Aren't there other ISE APIs aside from ERS? I've only used the ERS API, but I see documentation on a monitoring API. I was thinking that ISE-ERS-API-PyLib makes sense. It has all of the relevant information in the name.
That would be painful to import in your code 😉
pyiseers and pip install pyise-ers maybe
ise-ers-pylib then? The "API" bit was redundant
I agree that it's good to indicate that the package is Python. In the context of PyPI it's not necessary, that is implied, but it's helpful in Cisco DevNet where there could be a comparable library written for any other language. On that note, is there a similar library? If so, what is it called?

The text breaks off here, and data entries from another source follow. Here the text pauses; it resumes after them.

(** On the examples: the reference of the image [a] in the dataset
    [clean], its target, and where the reference resolves. *)
Lemma add_object_to_dataset_reference_target_witness :
  let w' := snd (PrepareDataset.add_object_to_dataset sample_self "clean" 0 sample_world) in
  reference_of sample_self "clean" (set_path "converted/P1/CT/a" row_a)
  = Ok (Path "/work/clean/P1/CT/a", Path "../../../converted/P1/CT/a")
  ∧ normpath (tail (Path "/work/clean/P1/CT") ++ tail (Path "../../../converted/P1/CT/a"))
    = ["work"; "converted"; "P1"; "CT"; "a"]
  ∧ os.lstat ["work"] (nodes w') (Path "/work/clean/P1/CT/a")
    = Ok ["work"; "clean"; "P1"; "CT"; "a"]
  ∧ os.stat ["work"] (nodes w') (Path "/work/clean/P1/CT/a")
    = Ok ["work"; "converted"; "P1"; "CT"; "a"]
  ∧ os.stat ["work"] (nodes w') (Path "/work/converted/P1/CT/a")
    = Ok ["work"; "converted"; "P1"; "CT"; "a"].
Proof.
  intros w'.
  pose proof (add_object_to_dataset_reference_target sample_self "clean" 0 sample_world
                row_a (set_path "converted/P1/CT/a" row_a)
                {| root := ""; tail := ["P1"; "CT"; "a"] |}
                ltac:(vm_compute; reflexivity) ltac:(vm_compute; reflexivity)
                ltac:(vm_compute; reflexivity) ltac:(vm_compute; reflexivity)
                ltac:(vm_compute; discriminate) ltac:(vm_compute; discriminate)
                ltac:(apply (bool_decide_unpack _); vm_compute; exact I)
                ltac:(vm_compute; reflexivity)) as (Href & _ & _ & _ & _ & Hnorm & Hres & _).
  split; [exact Href|]. split; [exact Hnorm|].
  cbv zeta in Hres. fold w' in Hres.
  destruct (Hres ["work"] ltac:(vm_compute; reflexivity)) as [Hls Hst].
  { intros i Hi. simpl in Hi.
    destruct i as [|[|[|[|i]]]]; [vm_compute; reflexivity..|lia]. }
  split; [exact Hls|].
  destruct (Hst ltac:(vm_compute; reflexivity)) as [_ Hboth].
  destruct (Hboth ["work"; "converted"; "P1"; "CT"; "a"]
              ltac:(vm_compute; reflexivity)
              ltac:(apply (bool_decide_unpack _); vm_compute; exact I)) as [H1 H2].
  split; [exact H1|exact H2].
Defined.

(** ** The accessor of a structure set *)

#[local] Arguments walk : simpl never.
#[local] Arguments Path : simpl never.
#[local] Opaque MAXSYMLINKS.

(** Reading an image changes nothing but the record of the reads. *)
Lemma ReadImage_state p w : snd (ReadImage p w) = log_image_read p w.
Proof.
  unfold ReadImage, syscall. cbv zeta.
  rewrite read_file_state, set_nodes_same.
  destruct (fst (os.read_file _ _ _)) as [c|e]; [by destruct c|done].
Qed.

Lemma glob_suffix_state p suffix w : snd (glob_suffix p suffix w) = w.
Proof. unfold glob_suffix, syscall, os.listdir_suffix. simpl. apply set_nodes_same. Qed.

Lemma glob_suffix_Ok p suffix w : ∃ files, fst (glob_suffix p suffix w) = Ok files.
Proof. unfold glob_suffix, syscall, os.listdir_suffix. simpl. eauto. Qed.

(** [StructureSet(...)], step by step. *)
Lemma StructureSet_init_run structure_set_row structure_mapping w row :
  heap w !! structure_set_row = Some (OSeries row) →
  modality row = "RTSTRUCT" →
  ∃ names,
    StructureSet.__init__ structure_set_row structure_mapping w
    = (Ok (fresh (dom (heap w))),
       set_heap (<[fresh (dom (heap w)) :=
                     OStructureSet {| structure_set_path := Path (path row);
                                      structure_names := names;
                                      structure_mapping := structure_mapping;
                                      cache := ∅ |}]> (heap w)) w)
    ∧ ∀ m, structure_mapping = Some m → names = map fst m.
Proof.
  intros Hrow Hmod. unfold StructureSet.__init__, bind, get_Series. rewrite Hrow.
  rewrite bool_decide_eq_true_2 by done. simpl negb. cbv iota.
  pose proof (glob_suffix_state (Path (path row)) ".nii.gz" w) as Hs.
  destruct (glob_suffix_Ok (Path (path row)) ".nii.gz" w) as [files Hf].
  destruct (glob_suffix (Path (path row)) ".nii.gz" w) as [r w1]. simpl in *. subst.
  eexists. split; [reflexivity|]. by intros m ->.
Qed.

Lemma StructureSet_init_reads structure_set_row structure_mapping w :
  image_reads (snd (StructureSet.__init__ structure_set_row structure_mapping w))
  = image_reads w.
Proof.
  destruct (heap w !! structure_set_row) as [[row| |]|] eqn:Hrow;
    try (unfold StructureSet.__init__, bind, get_Series; by rewrite Hrow).
  destruct (decide (modality row = "RTSTRUCT")) as [Hmod|Hmod].
  - destruct (StructureSet_init_run _ structure_mapping _ _ Hrow Hmod) as (names & -> & _). done.
  - unfold StructureSet.__init__, bind, get_Series. rewrite Hrow.
    by rewrite bool_decide_eq_false_2.
Qed.

Lemma StructureSet_init_Ok structure_set_row structure_mapping w self :
  fst (StructureSet.__init__ structure_set_row structure_mapping w) = Ok self →
  ∃ row, heap w !! structure_set_row = Some (OSeries row) ∧ modality row = "RTSTRUCT".
Proof.
  unfold StructureSet.__init__, bind, get_Series.
  destruct (heap w !! structure_set_row) as [[row| |]|] eqn:Hrow; try done.
  destruct (decide (modality row = "RTSTRUCT")) as [Hmod|Hmod]; [eauto|].
  by rewrite bool_decide_eq_false_2.
Qed.

Section accessor.

Context (map_structure_name : string → mapping → string).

Regarding name length, I've never known the length of the package name to cause significant injury. :D In my opinion, the more descriptive the name is, the better (within reason). There are plenty of packages with longish names, Flask-JWT-Extended comes to mind. That's an example of the need for the name. Flask-JWT is JWT for Flask and Flask-JWT-Extended is a version with some sort of extended features. It's all described in the name, we don't need to consult the documentation to determine that.

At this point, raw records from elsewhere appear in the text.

(** X17: for an image with non-negative samples, the index that
    [calculate_ndvi_from_jpeg] computes at a pixel is the difference of its
    green and blue samples over their sum, and 0 where the sum is 0; the
    red sample plays no part.  The value lies between -1 and 1 as computed,
    so that the final clipping changes nothing. *)
Theorem ndvi_is_green_against_blue (img : image) ndvi :
  Forall (Forall (fun p : pixel => (0 <= p.1.1)%Z /\ (0 <= p.1.2)%Z)) img ->
  calculate_ndvi_from_jpeg (Some img) = Some ndvi ->
  Forall2 (Forall2 (fun (p : pixel) v =>
             v = (if Qeq_bool (inject_Z p.1.2 + inject_Z p.1.1) 0 then 0
                  else (inject_Z p.1.2 - inject_Z p.1.1)
                       / (inject_Z p.1.2 + inject_Z p.1.1)) /\
             -1 <= v <= 1)) img ndvi.
Proof.
  intros Himg [= <-]. apply Forall2_fmap_r, Forall_Forall2_diag.
  eapply Forall_impl; [exact Himg|]. intros row Hrow.
  apply Forall2_fmap_r, Forall_Forall2_diag.
  eapply Forall_impl; [exact Hrow|]. intros [[b g] r] [Hb Hg]. simpl in *.
  by apply ndvi_of_pixel_eq.
Qed.

Lemma ndvi_is_green_against_blue_witness :
  Forall2 (Forall2 (fun (p : pixel) v =>
             v = (if Qeq_bool (inject_Z p.1.2 + inject_Z p.1.1) 0 then 0
                  else (inject_Z p.1.2 - inject_Z p.1.1)
                       / (inject_Z p.1.2 + inject_Z p.1.1)) /\
             -1 <= v <= 1))
    [[(10, 200, 77)%Z; (0, 0, 255)%Z]]
    [[ndvi_of_pixel (10, 200, 77)%Z; ndvi_of_pixel (0, 0, 255)%Z]].
Proof.
  apply (ndvi_is_green_against_blue [[(10, 200, 77)%Z; (0, 0, 255)%Z]]).
  - repeat constructor; done.
  - reflexivity.
Defined.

Oh, thanks for all the suggestion and ideas!
I really liked @jifox suggestion tho. pyise-ers it's short, simple and descriptive.
Is it confusing to have the old import name the same "ise", perhaps it get's really confusing with that.
So it's better to do full rename with pyiseers and the pypy name pyise-ers?
Reading up on https://www.python.org/dev/peps/pep-0423/#how-to-rename-a-project
It's a lot of thing to get right, so that nobody gets left out in the cold..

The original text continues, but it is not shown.